Eponymously, Diamond cites three proximal factors as the reason that Eurasian societies conquered much of the world:

  1. Guns — Eurasian societies developed handheld firearms earlier than others, and produced them in more abundance, providing a dramatic military advantage when Eurasian powers turned to conquest.
  2. Germs — Eurasian societies developed more densely populated cities with more domesticated animals, giving rise to more endemic diseases. Eurasian populations developed both immunological and genetic resistance to these pathogens, but other societies suffered immensely when they came into contact with Eurasians and their germs.
  3. Steel — Similar to Guns, Eurasian societies developed advanced metallurgy earlier than others and applied it more broadly to produce armaments, machines, and ships. These advantages provided Eurasian societies with military and logistical advantages when they encountered other societies.

However, these three proximal factors don’t get us much closer to the root etiology, the core reason that Eurasian societies conquered many others. Why did Eurasian societies develop guns earlier? Why did they have denser cities that led to more virulent germs? Why did they develop more sophisticated metallurgy?

Diamond again provides a cogent, compact answer that boils down to a few key points:

Agriculturally-favorable flora and fauna

Surprisingly few plants and even fewer animals have been domesticated over the whole course of human history. The majority of calories consumed by humans come from just a handful of plant species — a few grains (wheat, barley, rice), some pulses (beans, peas), and a few tubers (potatoes, yams, taro). The overwhelming majority of these productive plants originated in Eurasian agricultural centers, most notably the Fertile Crescent.

Put succinctly, all of the most productive, best crops for building an agricultural society were native to Eurasia, and a surprising number were native to the Mediterranean basin. A similar story holds for domesticated animals. Most of the farm animals we know today (cattle, pigs, chickens, goats, sheep)

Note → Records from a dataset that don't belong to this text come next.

(** * Desktop agent: perception, validation and actuation

    A shallow embedding of the safety-relevant core of the desktop agent:
    - [src/utils/task_tracker.py] and [RealDesktopAgent.execute_user_command]
      (the task-execution engine),
    - [src/config.py] and [src/components/controller.py] (validator,
      confirmation gate, screen interaction, controller),
    - [SafetyMonitor] of [src/advanced_features.py],
    - [UIElementParser] and [Perceiver._calculate_confidence] of
      [src/components/perceiver.py],
    - [RealDesktopAgent.refactor_user_prompt] (the task decomposer).

    Conventions.  Python [int] is [Z]; Python [float] is modelled by the
    rationals [Q] (the claims only compare and average small values);
    Python [str] is [string], read as ASCII text; a [dict] is an association
    list in insertion order.  The outside world (the user, the GUI toolkit,
    the language-model backend, the outcome of a GUI operation) is an
    explicit oracle argument, and every GUI operation performed is recorded
    in a trace. *)

From Stdlib Require Import ZArith QArith Qminmax Qround Bool List String Ascii Lia.
From Stdlib Require Import DecimalString.
From Stdlib Require Import Sorting.Sorted Sorting.Permutation.
Import ListNotations.

Local Open Scope string_scope.
Local Open Scope list_scope.
Local Open Scope Z_scope.

(* ================================================================== *)
(** * Python strings, values and dictionaries *)
(* ================================================================== *)

Module Py.

Definition code (c : ascii) : N := N_of_ascii c.

(** [str.lower] on one character: only A-Z change. *)
Definition lower_char (c : ascii) : ascii :=
  if ((65 <=? code c) && (code c <=? 90))%N then ascii_of_N (code c + 32) else c.

Fixpoint lower (s : string) : string :=
  match s with
  | EmptyString => EmptyString
  | String c s' => String (lower_char c) (lower s')
  end.

(** [sub in s]. *)
Fixpoint contains (sub s : string) : bool :=
  if prefix sub s then true
  else match s with
       | EmptyString => false
       | String _ s' => contains sub s'
       end.

Definition startswith (s p : string) : bool := prefix p s.

(** Characters removed by [str.strip()]. *)
Definition is_space (c : ascii) : bool :=
  let n := code c in
  ((9 <=? n) && (n <=? 13) || (28 <=? n) && (n <=? 32))%N.

Fixpoint lstrip (s : string) : string :=
  match s with
  | EmptyString => EmptyString
  | String c s' => if is_space c then lstrip s' else s
  end.
(** * Archiveopteryx (aox): protocol and delivery core

    A shallow embedding of the parts of the IMAP server, the SMTP
    server, the outbound SMTP client, the spool manager and the SASL
    PLAIN mechanism that the specification makes claims about, with the
    claims stated and settled against the embedded code. *)

From Stdlib Require Import String Ascii List Bool Arith ZArith Lia.
From Stdlib Require Import DecimalString.
Import ListNotations.

(** ** EString: byte strings

    The sources manipulate [EString] values by index.  A string is a
    list of octets; the helpers below are the members of the class that
    the embedded functions call. *)

Module EStr.

Definition EString := list ascii.

Definition lit (s : string) : EString := list_ascii_of_string s.

Definition NUL : ascii := "000"%char.
Definition CR : ascii := "013"%char.
Definition LF : ascii := "010"%char.
Definition CRLF : EString := [CR; LF].

Definition ceq (a b : ascii) : bool := Ascii.eqb a b.

Fixpoint eqb (a b : EString) : bool :=
  match a, b with
  | [], [] => true
  | x :: a', y :: b' => ceq x y && eqb a' b'
  | _, _ => false
  end.

Definition isEmpty (s : EString) : bool :=
  match s with [] => true | _ => false end.

(** Modelled from the spec: EString::operator[] (estring.h is not under
    src/).  The sources read one octet past the end of a string and
    rely on the result being 0 there. *)
Definition at_ (s : EString) (i : nat) : ascii := nth i s NUL.

(** Modelled from the spec: EString::mid( start, num ) (estring.h is
    not under src/): [num] octets from index [start], fewer when the
    string ends first. *)
Definition mid (s : EString) (start num : nat) : EString :=
  firstn num (skipn start s).

(** Modelled from the spec: EString::mid( start ) (estring.h is not
    under src/): everything from index [start]. *)
Definition mid_from (s : EString) (start : nat) : EString := skipn start s.

(** Modelled from the spec: EString::find( c ) (estring.h is not under
    src/): the index of the first [c], or -1. *)
Fixpoint find (s : EString) (c : ascii) : Z :=
  match s with
  | [] => (-1)%Z
  | x :: t =>
      if ceq x c then 0%Z
      else match find t c with
           | Zneg _ => (-1)%Z
           | r => (r + 1)%Z
           end
  end.

Definition UINT_MAX : Z := 4294967295%Z.

Definition isDigit (c : ascii) : bool :=
  (48 <=? nat_of_ascii c) && (nat_of_ascii c <=? 57).

Definition digitVal (c : ascii) : Z := Z.of_nat (nat_of_ascii c) - 48.

(** Modelled from the spec: EString::number( &ok ) (estring.h is not
    under src/): the decimal value of a non-empty string of digits that
    fits an unsigned 32-bit integer (spec 4.1: number is 0..2^32-1);
    [None] stands for ok = false. *)
Fixpoint number_from (acc : Z) (s : EString) : option Z :=
  match s with
  | [] => Some acc
  | c :: t =>
      if isDigit c then
        let v := (acc * 10 + digitVal c)%Z in
        if (v <=? UINT_MAX)%Z then number_from v t else None
      else None
  end.

Definition number (s : EString) : option Z :=
  match s with
  | [] => None
  | _ => number_from 0 s
  end.

(** Modelled from the spec: EString::endsWith (estring.h is not under
    src/). *)
Definition endsWith (s suffix : EString) : bool :=
  eqb (skipn (length s - length suffix) s) suffix
  && (length suffix <=? length s).

(** Modelled from the spec: EStringList::split( c, s ) (estringlist.h
    is not under src/): [s] cut at every occurrence of [c]; n
    separators give n+1 fields and empty fields are kept. *)
Fixpoint split_from (c : ascii) (cur s : EString) : list EString :=
  match s with
  | [] => [cur]
  | x :: t =>
      if ceq x c then cur :: split_from c [] t
      else split_from c (cur ++ [x]) t
  end.

Definition split (c : ascii) (s : EString) : list EString :=
  split_from c [] s.

End EStr.

(** ** Buffer: the read buffer of a connection *)

Module Buffer.
Import EStr.
(** C6, as the code keeps it.  Let the model give every call an id that
    is new to the conversation, and let the conversation be in order
    when a node starts
    (distinct call ids, at most one result per id, every result answering
    a call; before [tool_handler], the assistant's last turn still
    unanswered).  Then after the node the conversation is in order for
    the node that follows, every call id has at most one tool result, and
    the tool messages [tool_handler] appended carry, position by
    position, the ids of the calls of the assistant turn it answered. *)
Theorem tool_results_answer_each_call_once :
  forall (E : Env) (n : node) (st : State) (tr : list event)
         (nx : next) (st' : State),
    fresh_ids E ->
    node_ready n (messages st) ->
    agent_step E n st = (tr, Ok (nx, st')) ->
    match nx with
    | Some n' => node_ready n' (messages st')
    | None => conversation_ok (messages st')
    end /\
    (forall id, id ∈ call_ids (messages st') ->
                results_for id (messages st') <= 1) /\
    (n = node_tool_handler ->
     exists pre content tcs results,
       messages st = pre ++ [AIMessage content tcs] /\
       messages st' = messages st ++ results /\
       Forall2 (fun tc m => exists o, m = ToolMessage o (tc_id tc))
               tcs results).
Proof.
  intros E n st tr nx st' Hfresh Hready Hstep.
  destruct (agent_step_keeps_order E n st tr nx st' Hfresh Hready Hstep)
    as [Hnext Hok].
  split; [exact Hnext|]. split.
  - apply conversation_ok_answered_once. exact Hok.
  - intros ->. rewrite agent_step_tool_handler in Hstep.
    destruct (tool_handler E st) as [tr' [u|x]] eqn:Hth;
      [|inversion Hstep].
    unfold outcome_of, trace_of in Hstep. cbn [fst snd] in Hstep.
    inversion Hstep; subst; clear Hstep.
    apply tool_handler_inv in Hth.
    destruct Hth as (pre & content & tcs & results & Hms & Hrun & ->).
    destruct (run_tool_calls_Ok E _ _ _ _ Hrun) as (new & Hnew & Hfa & _).
    simpl in Hnew. subst new.
    exists pre, content, tcs, results.
    split; [exact Hms|]. split; [reflexivity|].
    eapply Forall2_impl; [exact Hfa|].
    intros tc m (t & o & _ & _ & ->). exists o. reflexivity.
Qed.

(** The same along a whole run: a run that ends leaves a conversation in
    which every call id has at most one result. *)
Lemma agent_loop_keeps_order (E : Env) :
  fresh_ids E ->
  forall fuel n st tr final,
    node_ready n (messages st) ->
    agent_loop E fuel n st = (tr, Ok final) ->
    conversation_ok (messages final).
Proof.
  intros Hfresh. induction fuel as [|fuel IH]; intros n st tr final Hready Hrun.
  - discriminate.
  - apply agent_loop_Ok in Hrun.
    destruct Hrun as (fuel' & tr1 & nx & st' & tr2 & Hf & Hstep & _ & Hrest).
    inversion Hf; subst fuel'; clear Hf.
    destruct (agent_step_keeps_order E n st tr1 nx st' Hfresh Hready Hstep)
      as [Hnext _].
    destruct nx as [n'|].
    + exact (IH n' st' tr2 final Hnext Hrest).
    + destruct Hrest as [_ ->]. exact Hnext.
Qed.

(** The response agent leaves [email_input] and
    [classification_decision] as the triage stage recorded them. *)
Lemma agent_loop_frame (E : Env) :
  forall fuel n st tr final,
    agent_loop E fuel n st = (tr, Ok final) ->
    email_input final = email_input st /\
    classification_decision final = classification_decision st.
Proof.
  induction fuel as [|fuel IH]; intros n st tr final Hrun; [discriminate|].
  apply agent_loop_Ok in Hrun.
  destruct Hrun as (fuel' & tr1 & nx & st' & tr2 & Hf & Hstep & _ & Hrest).
  inversion Hf; subst fuel'; clear Hf.
  assert (Hst : email_input st' = email_input st /\
                classification_decision st' = classification_decision st).
  { destruct n.
    - rewrite agent_step_llm_call in Hstep.
      destruct (llm_with_tools E _) as [[content tcs]|x]; [|inversion Hstep].
      destruct tcs; inversion Hstep; subst. auto.
    - rewrite agent_step_tool_handler in Hstep.
      destruct (tool_handler E st) as [tr' [u|x]] eqn:Hth;
        [|inversion Hstep].
      unfold outcome_of in Hstep. cbn [snd] in Hstep.
      inversion Hstep; subst.
      apply tool_handler_inv in Hth.
      destruct Hth as (pre & content & tcs & results & _ & _ & ->). auto. }
  destruct nx as [n'|].
  - destruct (IH n' st' tr2 final Hrest) as [He Hc].
    destruct Hst as [He' Hc']. rewrite He, Hc. auto.
  - destruct Hrest as [_ ->]. exact Hst.
Qed.

Lemma string_length_append (s1 s2 : string) :
  String.length (s1 ++ s2) = String.length s1 + String.length s2.
Proof.
  induction s1 as [|c s1 IH]; simpl; [reflexivity|].
  rewrite IH. reflexivity.
Qed.

Lemma fold_append_nonempty (l : list string) :
  0 < String.length (fold_right String.append "i" l).
Proof.
  induction l as [|y l IH]; simpl; [lia|].
  rewrite string_length_append. lia.
Qed.

Lemma longer_than_every_id (l : list string) (x : string) :
  x ∈ l -> String.length x < String.length (fold_right String.append "i" l).
Proof.
  induction l as [|y l IH]; intros Hx.
  - apply elem_of_nil in Hx. contradiction.
  - simpl. rewrite string_length_append. apply elem_of_cons in Hx.
    pose proof (fold_append_nonempty l) as Hpos.
    destruct Hx as [-> | Hx]; [lia | specialize (IH Hx); lia].
Qed.

Lemma model_counting_fresh (router : list message -> result RouterSchema)
    (limit : nat) :
  fresh_ids (sample_env router model_counting limit).
Proof.
  intros prompt content tcs H. cbn in H. unfold model_counting in H.
  inversion H; subst; clear H. cbn [map tc_id]. split.
  - apply NoDup_singleton.
  - intros id Hid Hin. apply list_elem_of_singleton in Hid. subst id.
    apply longer_than_every_id in Hin. lia.
Qed.

Lemma tool_results_answer_each_call_once_witness :
  let E := sample_env (sample_router "respond") model_counting 25 in
  let st := mkState [HumanMessage "Respond to the email";
                     AIMessage "" [call_check; call_write]]
                    (Some sample_email) (Some "respond") in
  let st' := mkState (messages st
                      ++ [ToolMessage "ran check_calendar_availability"
                            "call_3";
                          ToolMessage "ran write_email" "call_1"])
                     (Some sample_email) (Some "respond") in
  conversation_ok (messages st') /\
  results_for "call_3" (messages st') <= 1.
Proof.
  intros E st st'.
  assert (Hready : node_ready node_tool_handler (messages st)).
  { exists [HumanMessage "Respond to the email"], "", [call_check; call_write].
    split; [reflexivity|]. split; [|split].
    - apply NoDup_ListNoDup. repeat constructor; simpl; intuition discriminate.
    - apply NoDup_nil. exact I.
    - intros id Hid. exact Hid. }
  destruct (tool_results_answer_each_call_once E node_tool_handler st
              [Step "tool_handler";
               Invoke check_calendar_availability (tc_args call_check);
               Invoke write_email (tc_args call_write)]
              (Some node_llm_call) st'
              (model_counting_fresh _ _) Hready eq_refl)
    as (Hok & Hone & _).
  split; [exact Hok|].
  apply Hone. apply list_elem_of_In. simpl. auto.
Defined.

(** * Further properties of the notebooks *)

(** ** The tool registry *)

Lemma get_tool_of_tool_name (t : tool) : get_tool (tool_name t) = Ok t.
Proof. destruct t; reflexivity. Qed.

Lemma tools_by_name_lookup (name : string) (t : tool) :
  tools_by_name !! name = Some t -> tool_name t = name.
Proof.
  unfold tools_by_name, tools. cbn [foldl tool_name].
  rewrite !lookup_insert, lookup_empty.
  repeat case_decide; intros Heq; inversion Heq; subst; reflexivity.
Qed.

Societies that developed in Africa, the Americas, and Austronesia, didn’t have access to many of the best tools for building sedentary societies with food surpluses. Without food surpluses, the majority of the population had to be directly involved in food production, preventing economic specialization. Economic specialization — workers focusing on particular tasks like record keeping, pottery, home building, or the like — is a catalyst for technological development. Societies that didn’t have access to crops, therefore lacked food surpluses that could maintain specialist workers, and developed technology more slowly.

Broad land area at a common latitude

In addition to most of the best flora and fauna residing natively in Eurasia, even some of the useful flora and fauna native to the Americas, Africa, and Austronesia failed to travel throughput those regions. Diamond proposes a very simple explanation: Most of the Eurasian land mass is laid out East-to-West, while most of the Americas, Africa, and Austronesia are laid out North-to-South.

Flora and fauna tend to grow best in a limited range of environments. Locations at the same latitude may have dramatically different local climates, but at a minimum share the same seasonal patterns and light-dark cycles. The broad East-West access across Eurasia allowed crops from the Fertile Crescent to succeed in East Asia and vice-versa. By contrast, the North-South latitudinal axis of the Americas made it difficult for crops from Mesoamerica like corn to spread to other American civilizations like the Inca in South America or to North American societies.

Few natural barriers to free-exchange

In addition to a favorable East-West axis, Eurasia benefitted from relatively modest topographical barriers to an exchange of domesticated agricultural products and technologies. There is a low-lying land route between most destinations on the Eurasian continent, whereas Austronesia is broken up into distant islands, Africa is bisected by a nearly impassable desert, and the Americas are bifurcated by dense jungle in the modern day Northern Triangle and Panama.